Chetan Nayak, Microsoft's technical fellow and the public face of its quantum effort, was more blunt in the press materials: "Agentic AI has permeated almost everything we do," according to the announcement. He was describing a workflow in which AI agents run measurement cycles automatically, build three-dimensional maps of qubit conditions that no individual scientist could construct manually, and flag anomalies such as an uncalibrated temperature sensor quietly corrupting data.

The company also announced that Microsoft Discovery, the platform underlying the quantum team's AI tools, is now generally available for any organization, according to a separate Azure blog post. A preview version of a Discovery app can be downloaded free and run locally with a GitHub Copilot account. The quantum program is the reference case. Microsoft is now selling the playbook.

The context that Microsoft's announcement omits is the one it cannot yet escape: the physics community's prolonged skepticism about its topological qubit claims.

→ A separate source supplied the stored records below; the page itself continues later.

Lemma expandEnv_expansion v : forall p, expandEnv lookupEnv v p = expansion v p.
Proof.
  unfold expansion. induction v as [| | |s|l IH|m IH] using json_tree_ind; intros p; try done.
  - cbn. unfold unset_at, ExpandEnv. cbn [fst snd]. by destruct (expand_loop lookupEnv (String.length s) s) as [out [n|]].
  - cbn [expandEnv strings_at replaced]. generalize 0%nat. induction IH as [|c l Hc _ IHl]; intros i; [done|].
    rewrite Hc, first_error_app. destruct (first_error unset_at (strings_at c _)); simpl; [done|].
    specialize (IHl (S i)). cbn in IHl.
    match type of IHl with context [match ?go (S i) l with inl _ => _ | inr _ => _ end] => destruct (go (S i) l) end;
      destruct (first_error unset_at _); try done; by injection IHl as ->.
  - cbn [expandEnv strings_at replaced]. induction IH as [|[k c] m Hc _ IHm]; [done|]. cbn [snd] in Hc.
    rewrite first_error_app. fold (exempt p k). destruct (exempt p k) eqn:He.
    + cbn [first_error and_then].
      match type of IHm with context [match ?go m with inl _ => _ | inr _ => _ end] => destruct (go m) end;
        destruct (first_error unset_at _); try done; by injection IHm as ->.
    + rewrite Hc. destruct (first_error unset_at (strings_at c _)); simpl; [done|].
      match type of IHm with context [match ?go m with inl _ => _ | inr _ => _ end] => destruct (go m) end;
        destruct (first_error unset_at _); try done; by injection IHm as ->.
Qed.
End exact.


(** ** The seed *)

Lemma last_wins_In l kv : In kv (last_wins l) -> In kv l.
Proof.
  unfold last_wins. induction l as [|x l IH]; [done|]. cbn [foldr]. destruct (existsb _ _); [by right; apply IH|].
  intros [->|H]; [by left|right; by apply IH].
Qed.

Lemma existsb_key k (l : list (string * json)) : existsb (fun kv => String.eqb k kv.1) l = true <-> k ∈ l.*1.
Proof.
  rewrite list_elem_of_fmap, List.existsb_exists. split.
  - intros (kv & Hin & E%String.eqb_eq). exists kv. by rewrite list_elem_of_In.
  - intros (kv & -> & Hin). exists kv. rewrite String.eqb_refl. by rewrite <- list_elem_of_In.
Qed.

Lemma last_wins_keys l : NoDup (last_wins l).*1.
Proof.
  unfold last_wins. induction l as [|[k v] l IH]; [constructor|]. cbn [foldr fst].
  destruct (existsb _ _) eqn:He; [done|]. cbn [fmap list_fmap fst]. constructor; [|done].
  intros Hin. apply existsb_key in Hin. congruence.
Qed.

Lemma last_wins_map (f : json -> json) l :
  last_wins (map (fun kv => (kv.1, f kv.2)) l) = map (fun kv => (kv.1, f kv.2)) (last_wins l).
Proof.
  unfold last_wins. induction l as [|[k v] l IH]; [done|]. cbn [map foldr fst snd]. rewrite IH.
  replace (existsb _ (map _ _)) with (existsb (fun kv' => String.eqb k kv'.1)
    (foldr (fun kv acc => if existsb (fun kv' => String.eqb kv.1 kv'.1) acc then acc else kv :: acc) [] l)).
  - by destruct (existsb _ _).
  - clear IH. induction (foldr _ _ l) as [|x r IH]; [done|]. simpl. by rewrite IH.
Qed.

Lemma assoc_map (f : json -> json) k l : assoc k (map (fun kv => (kv.1, f kv.2)) l) = option_map f (assoc k l).
Proof. induction l as [|[k' v] l IH]; [done|]. simpl. by destruct (String.eqb k k'). Qed.

Lemma assoc_In k l v : NoDup l.*1 -> assoc k l = Some v <-> (k, v) ∈ l.
Proof.
  induction l as [|[k' v'] l IH]; [intros _; split; [done|by intros ?%elem_of_nil]|]. cbn [fmap list_fmap fst].
  intros [Hk Hn]%NoDup_cons. cbn [assoc]. rewrite elem_of_cons. destruct (String.eqb_spec k k') as [->|Hne].
  - split; [by intros [= ->]; left|]. intros [[= ->]|Hin]; [done|]. destruct Hk. apply list_elem_of_fmap. by exists (k', v).
  - rewrite IH by done. naive_solver.
Qed.

Lemma assoc_perm k l l' : NoDup l.*1 -> l ≡ₚ l' -> assoc k l = assoc k l'.
Proof.
  intros Hn Hp. apply option_eq. intros v. rewrite assoc_In by done. rewrite assoc_In by (by rewrite <- Hp). by rewrite Hp.
Qed.
Lemma tts_step_inv ls l s w : tts_inv ls s w -> 48 * MsPerRune script * size (writes (ls ++ [l])) < 2 ^ 63 ->
  tts_inv (ls ++ [l]) (tts_step s l) (hear s w l).
Proof.
  intros Hs Hb. destruct l as [t| | | | |]; [by apply write_inv|by apply end_inv| | |by apply close_inv|];
    pose proof Hs as [_ _ _ _ _ _ He Ho Hsh Hen Hcl]; clear Hb;
    match goal with |- tts_inv (_ ++ [?l]) _ _ => pose proof (tts_inv_same ls l s w Hs) as Hno end;
    destruct s as [tx bu rc am en cl q sh out ei rd pa]; cbn [sending ended closed shut ending panicked] in *; cbn [tts_step hear];
    (destruct pa; [done|]); cbn [orb] in Hcl, Ho.
  - destruct out as [|c out]; [done|]. destruct sh.
    + assert (Hcl' : cl = true) by by destruct (Hsh eq_refl) as [|[? _]].
      eapply tts_inv_keep; [exact Hs|..]; cbn; auto; [done|]. intros _. apply elem_of_app. left. by apply Hcl.
    + destruct (_ <? _)%nat; [|done]. eapply tts_inv_keep; [exact Hs|..]; cbn; auto;
        [|done|intros H%Hcl; apply elem_of_app; by left].
      intros _. split; [done|]. unfold made. cbn. by rewrite <- app_assoc.
  - destruct ei; [|done]. destruct out; [|done]. eapply tts_inv_keep; [exact Hs|..]; cbn; auto.
    intros H%Hcl. apply elem_of_app. by left.
  - destruct q as [|c q]; [done|]. eapply tts_inv_keep; [exact Hs|..]; cbn; auto; [|intros H%Hcl; apply elem_of_app; by left].
    intros _. split; [done|]. unfold made. cbn. by rewrite <- app_assoc.
Qed.

Lemma tts_run_inv ls : 48 * MsPerRune script * size (writes ls) < 2 ^ 63 -> tts_inv ls (tts_run ls) (heard ls).
Proof.
  induction ls as [|l ls IH] using rev_ind; intros Hb.
  - split; try done. unfold spoken, tts_run. simpl. by destruct (T_IncrementalText script).
  - destruct (writes_more ls l) as [_ Hw]. rewrite mock_heard_snoc. unfold tts_run at 1. rewrite foldl_app.
    apply tts_step_inv; [apply IH; nia|done].
Qed.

At the American Physical Society's Global Physics Summit in March 2025, Microsoft researcher Chetan Nayak presented evidence for the company's first-generation Majorana 1 chip. Physicists in attendance were not impressed. The key data plot looked like random jitter, not a qubit signal. Henry Legg, a physicist at the University of St Andrews, gave a talk the day before Nayak's in which he argued that Microsoft's topological gap protocol the method used to demonstrate that a device is actually topological produces inconsistent results depending on the parameter ranges chosen, according to Physics, the journal of the American Physical Society. "Any company claiming to have a topological qubit in 2025 is essentially selling a fairytale," Legg said at the time, according to Science News. Eun-Ah Kim at Cornell and Javad Shabani at NYU expressed similar doubts, Science News reported. Jason Alicea, a theorist at Caltech, said the bar for claiming discovery of a topological qubit should be much higher.

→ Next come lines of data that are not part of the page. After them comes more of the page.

(** Table replacement, one setter per table. *)
Definition set_users t (d : Db) : Db :=
  {| users := t; accounts := accounts d; sessions := sessions d;
     verifications := verifications d; oauth_auth_requests := oauth_auth_requests d;
     apps := apps d; organizations := organizations d; org_members := org_members d;
     api_keys := api_keys d; notifications := notifications d; files := files d;
     audit_logs := audit_logs d; background_jobs := background_jobs d; webhooks := webhooks d;
     webhook_deliveries := webhook_deliveries d;
     idempotency_keys := idempotency_keys d |}.
Definition set_accounts t (d : Db) : Db :=
  {| users := users d; accounts := t; sessions := sessions d; verifications := verifications d;
     oauth_auth_requests := oauth_auth_requests d; apps := apps d;
     organizations := organizations d; org_members := org_members d; api_keys := api_keys d;
     notifications := notifications d; files := files d; audit_logs := audit_logs d;
     background_jobs := background_jobs d; webhooks := webhooks d;
     webhook_deliveries := webhook_deliveries d;
     idempotency_keys := idempotency_keys d |}.
Definition set_sessions t (d : Db) : Db :=
  {| users := users d; accounts := accounts d; sessions := t; verifications := verifications d;
     oauth_auth_requests := oauth_auth_requests d; apps := apps d;
     organizations := organizations d; org_members := org_members d; api_keys := api_keys d;
     notifications := notifications d; files := files d; audit_logs := audit_logs d;
     background_jobs := background_jobs d; webhooks := webhooks d;
     webhook_deliveries := webhook_deliveries d;
     idempotency_keys := idempotency_keys d |}.
Definition set_verifications t (d : Db) : Db :=
  {| users := users d; accounts := accounts d; sessions := sessions d; verifications := t;
     oauth_auth_requests := oauth_auth_requests d; apps := apps d;
     organizations := organizations d; org_members := org_members d; api_keys := api_keys d;
     notifications := notifications d; files := files d; audit_logs := audit_logs d;
     background_jobs := background_jobs d; webhooks := webhooks d;
     webhook_deliveries := webhook_deliveries d;
     idempotency_keys := idempotency_keys d |}.
Definition set_oauth_auth_requests t (d : Db) : Db :=
  {| users := users d; accounts := accounts d; sessions := sessions d;
     verifications := verifications d; oauth_auth_requests := t; apps := apps d;
     organizations := organizations d; org_members := org_members d; api_keys := api_keys d;
     notifications := notifications d; files := files d; audit_logs := audit_logs d;
     background_jobs := background_jobs d; webhooks := webhooks d;
     webhook_deliveries := webhook_deliveries d;
     idempotency_keys := idempotency_keys d |}.
Definition set_apps t (d : Db) : Db :=
  {| users := users d; accounts := accounts d; sessions := sessions d;
     verifications := verifications d; oauth_auth_requests := oauth_auth_requests d; apps := t;
     organizations := organizations d; org_members := org_members d; api_keys := api_keys d;
     notifications := notifications d; files := files d; audit_logs := audit_logs d;
     background_jobs := background_jobs d; webhooks := webhooks d;
     webhook_deliveries := webhook_deliveries d;
     idempotency_keys := idempotency_keys d |}.
Definition set_organizations t (d : Db) : Db :=
  {| users := users d; accounts := accounts d; sessions := sessions d;
     verifications := verifications d; oauth_auth_requests := oauth_auth_requests d;
     apps := apps d; organizations := t; org_members := org_members d; api_keys := api_keys d;
     notifications := notifications d; files := files d; audit_logs := audit_logs d;
     background_jobs := background_jobs d; webhooks := webhooks d;
     webhook_deliveries := webhook_deliveries d;
     idempotency_keys := idempotency_keys d |}.
Definition set_org_members t (d : Db) : Db :=
  {| users := users d; accounts := accounts d; sessions := sessions d;
     verifications := verifications d; oauth_auth_requests := oauth_auth_requests d;
     apps := apps d; organizations := organizations d; org_members := t; api_keys := api_keys d;
     notifications := notifications d; files := files d; audit_logs := audit_logs d;
     background_jobs := background_jobs d; webhooks := webhooks d;
     webhook_deliveries := webhook_deliveries d;
     idempotency_keys := idempotency_keys d |}.
Definition set_api_keys t (d : Db) : Db :=
  {| users := users d; accounts := accounts d; sessions := sessions d;
     verifications := verifications d; oauth_auth_requests := oauth_auth_requests d;
     apps := apps d; organizations := organizations d; org_members := org_members d;
     api_keys := t; notifications := notifications d; files := files d;
     audit_logs := audit_logs d; background_jobs := background_jobs d; webhooks := webhooks d;
     webhook_deliveries := webhook_deliveries d;
     idempotency_keys := idempotency_keys d |}.
Definition set_notifications t (d : Db) : Db :=
  {| users := users d; accounts := accounts d; sessions := sessions d;
     verifications := verifications d; oauth_auth_requests := oauth_auth_requests d;
     apps := apps d; organizations := organizations d; org_members := org_members d;
     api_keys := api_keys d; notifications := t; files := files d; audit_logs := audit_logs d;
     background_jobs := background_jobs d; webhooks := webhooks d;
     webhook_deliveries := webhook_deliveries d;
     idempotency_keys := idempotency_keys d |}.
Definition set_files t (d : Db) : Db :=
  {| users := users d; accounts := accounts d; sessions := sessions d;
     verifications := verifications d; oauth_auth_requests := oauth_auth_requests d;
     apps := apps d; organizations := organizations d; org_members := org_members d;
     api_keys := api_keys d; notifications := notifications d; files := t;
     audit_logs := audit_logs d; background_jobs := background_jobs d; webhooks := webhooks d;
     webhook_deliveries := webhook_deliveries d;
     idempotency_keys := idempotency_keys d |}.
Definition set_audit_logs t (d : Db) : Db :=
  {| users := users d; accounts := accounts d; sessions := sessions d;
     verifications := verifications d; oauth_auth_requests := oauth_auth_requests d;
     apps := apps d; organizations := organizations d; org_members := org_members d;
     api_keys := api_keys d; notifications := notifications d; files := files d; audit_logs := t;
     background_jobs := background_jobs d; webhooks := webhooks d;
     webhook_deliveries := webhook_deliveries d;
     idempotency_keys := idempotency_keys d |}.
Definition set_background_jobs t (d : Db) : Db :=
  {| users := users d; accounts := accounts d; sessions := sessions d;
     verifications := verifications d; oauth_auth_requests := oauth_auth_requests d;
     apps := apps d; organizations := organizations d; org_members := org_members d;
     api_keys := api_keys d; notifications := notifications d; files := files d;
     audit_logs := audit_logs d; background_jobs := t; webhooks := webhooks d;
     webhook_deliveries := webhook_deliveries d;
     idempotency_keys := idempotency_keys d |}.
Definition set_webhooks t (d : Db) : Db :=
  {| users := users d; accounts := accounts d; sessions := sessions d;
     verifications := verifications d; oauth_auth_requests := oauth_auth_requests d;
     apps := apps d; organizations := organizations d; org_members := org_members d;
     api_keys := api_keys d; notifications := notifications d; files := files d;
     audit_logs := audit_logs d; background_jobs := background_jobs d; webhooks := t;
     webhook_deliveries := webhook_deliveries d;
     idempotency_keys := idempotency_keys d |}.
Definition set_webhook_deliveries t (d : Db) : Db :=
  {| users := users d; accounts := accounts d; sessions := sessions d;
     verifications := verifications d; oauth_auth_requests := oauth_auth_requests d;
     apps := apps d; organizations := organizations d; org_members := org_members d;
     api_keys := api_keys d; notifications := notifications d; files := files d;
     audit_logs := audit_logs d; background_jobs := background_jobs d; webhooks := webhooks d;
     webhook_deliveries := t; idempotency_keys := idempotency_keys d |}.
Definition set_idempotency_keys t (d : Db) : Db :=
  {| users := users d; accounts := accounts d; sessions := sessions d;
     verifications := verifications d; oauth_auth_requests := oauth_auth_requests d;
     apps := apps d; organizations := organizations d; org_members := org_members d;
     api_keys := api_keys d; notifications := notifications d; files := files d;
     audit_logs := audit_logs d; background_jobs := background_jobs d; webhooks := webhooks d;
     webhook_deliveries := webhook_deliveries d; idempotency_keys := t |}.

Microsoft disputes those criticisms. Roman Lutchyn, another Microsoft researcher, responded at the summit that Legg's objections were incorrect and that the company stands behind its results.

Whether Majorana 2's new data resolves those objections is not yet known. The technical paper Microsoft cites for the 20-second parity lifetime result has not undergone independent peer review. The topological gap protocol concerns Legg raised about the measurement methodology have not been addressed in any published response. Microsoft says it is still characterizing the new design.

Microsoft also changed the underlying material. Majorana 1 used aluminum nanowires. Majorana 2 uses lead, which provides better radiation shielding for fragile qubits, according to the company announcement. The switch to a lead-antimony stack is described as the result of the AI-assisted search process. Whether lead introduces new fabrication challenges at scale is an open question the company has not addressed publicly.

The 2029 timeline is a company claim. No independent quantum computing researcher was willing to corroborate it publicly. Microsoft has revised quantum timelines before.

What is not in dispute is that the AI-assisted debugging workflow is real, that it produced a measurable result, and that Microsoft is now productizing the platform that generated it. The question for the industry is whether that workflow is proprietary to Microsoft or whether it can be replicated elsewhere. If the answer is the latter, the AI-debugger model becomes the more significant announcement.